E cá hoje estamos. Sinceramente, não sei explicar o como chegamos aqui. Estamos vivos, com muita saúde e energia para viajar o mundo inteiro, pela quinta vez. 

Aos poucos, as pessoas foram entendendo coisas que jamais foram compreensíveis há quarenta anos atrás. Pessoas pretas passaram a ser reconhecidas como as grandes precursoras do mundo e de todas as suas tecnologias. Histórias de exploração do nosso povo não foram esquecidas, mas praticamente desapareceram no contexto atual. Assim como as histórias vitoriosas, elas também são contadas com frequência, para que nunca mais voltemos a viver aquilo tudo. Assim como a oralidade, nossos ancestrais passaram a ser reconhecidos por tudo o que fizeram por nós.

Hoje, vivemos em um momento mais próximo da liberdade. As pessoas não passam mais fome. A natureza passou a ser compreendida com a mesma importância que damos para seres humanos. Afinal, também somos a natureza. A vida de uma árvore é tão importante quanto a de um porco que, por sua vez, tem a mesma importância que uma abelha.

O dinheiro não existe mais. Parecia impossível para alguns, mas as pessoas passaram a dar o melhor de si quando saíram da corrida pelo ouro. De fato, alguns donos de grandes corporações não aguentaram a pressão e enlouqueceram, pois tudo o que aprenderam durante sua vida já não servia mais. Outras pessoas, logo quando a bufunfa foi declarada extinta, trataram de reivindicar rapidamente o direito recém conquistado à vida. Nada de correria, nada de pressão. Simplesmente foram viver.

Sem a luta de classes, outras pautas também avançaram. Alguns “ismos” passaram a ser reconhecidos como uma péssima prática discursiva para o dia a dia. O racismo estrutural, o machismo, a homofobia, a gordofobia, a xenofobia, etc; finalmente passaram a ser discernidos por todas as comunidades. Assim, com vigilância constante contra tais práticas, estamos nos tornando um mundo melhor.

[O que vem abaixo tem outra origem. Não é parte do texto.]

(** The refinement loop: the stable colours, the number of rounds and the work. *)
Fixpoint refinement_loop (fuel : nat) (limits : Limits) (details : NativeLimitDetails)
    (label_count arc_count : Z) (colors : list bytes) (rounds work : Z) : M Session (list bytes * Z * Z) :=
  match fuel with
  | O => lift Panic
  | S fuel =>
      cancellation_checkpoint;;
      rounds ← lift (ok_or (checked_add USIZE_MAX rounds 1) (limit "native blank refinement overflow"));
      refined ← refine_colors label_count colors;
      twice_labels ← lift (work_mul label_count 2);
      twice_arcs ← lift (work_mul arc_count 2);
      round_work ← lift (work_add twice_labels twice_arcs);
      work ← lift (work_add work round_work);
      reported ← lift (usize_u64 rounds "native blank refinement rounds exceed u64");
      lift (enforce_work work limits (with_work reported "refinement" details));;
      same ← same_partition colors refined;
      if same : bool then mret (refined, rounds, work) else
      ensure_not (saturating_add USIZE_MAX label_count 1 <? rounds)
        (protocol "native blank-node partition refinement did not converge");;
      refinement_loop fuel limits details label_count arc_count refined rounds work
  end.

(** More rounds than labels, plus two, are refused. *)
Definition refinement_fuel (label_count : Z) : nat := S (S (Z.to_nat label_count)).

Não, as fobias ainda não acabaram, mas estão caminhando para o seu fim.

O conhecimento do antigo chamado “Sul Global” foi finalmente reconhecido. Culturas indígenas e quilombolas tiveram muito a nos ensinar. Todas elas passaram a fazer parte de um grande conglomerado de conhecimentos, de formas de vida diferentes. Só que, diferente do passado, a pluralidade foi tomada como a maior força de todas.

Abraços, encontro vocês em novos horizontes!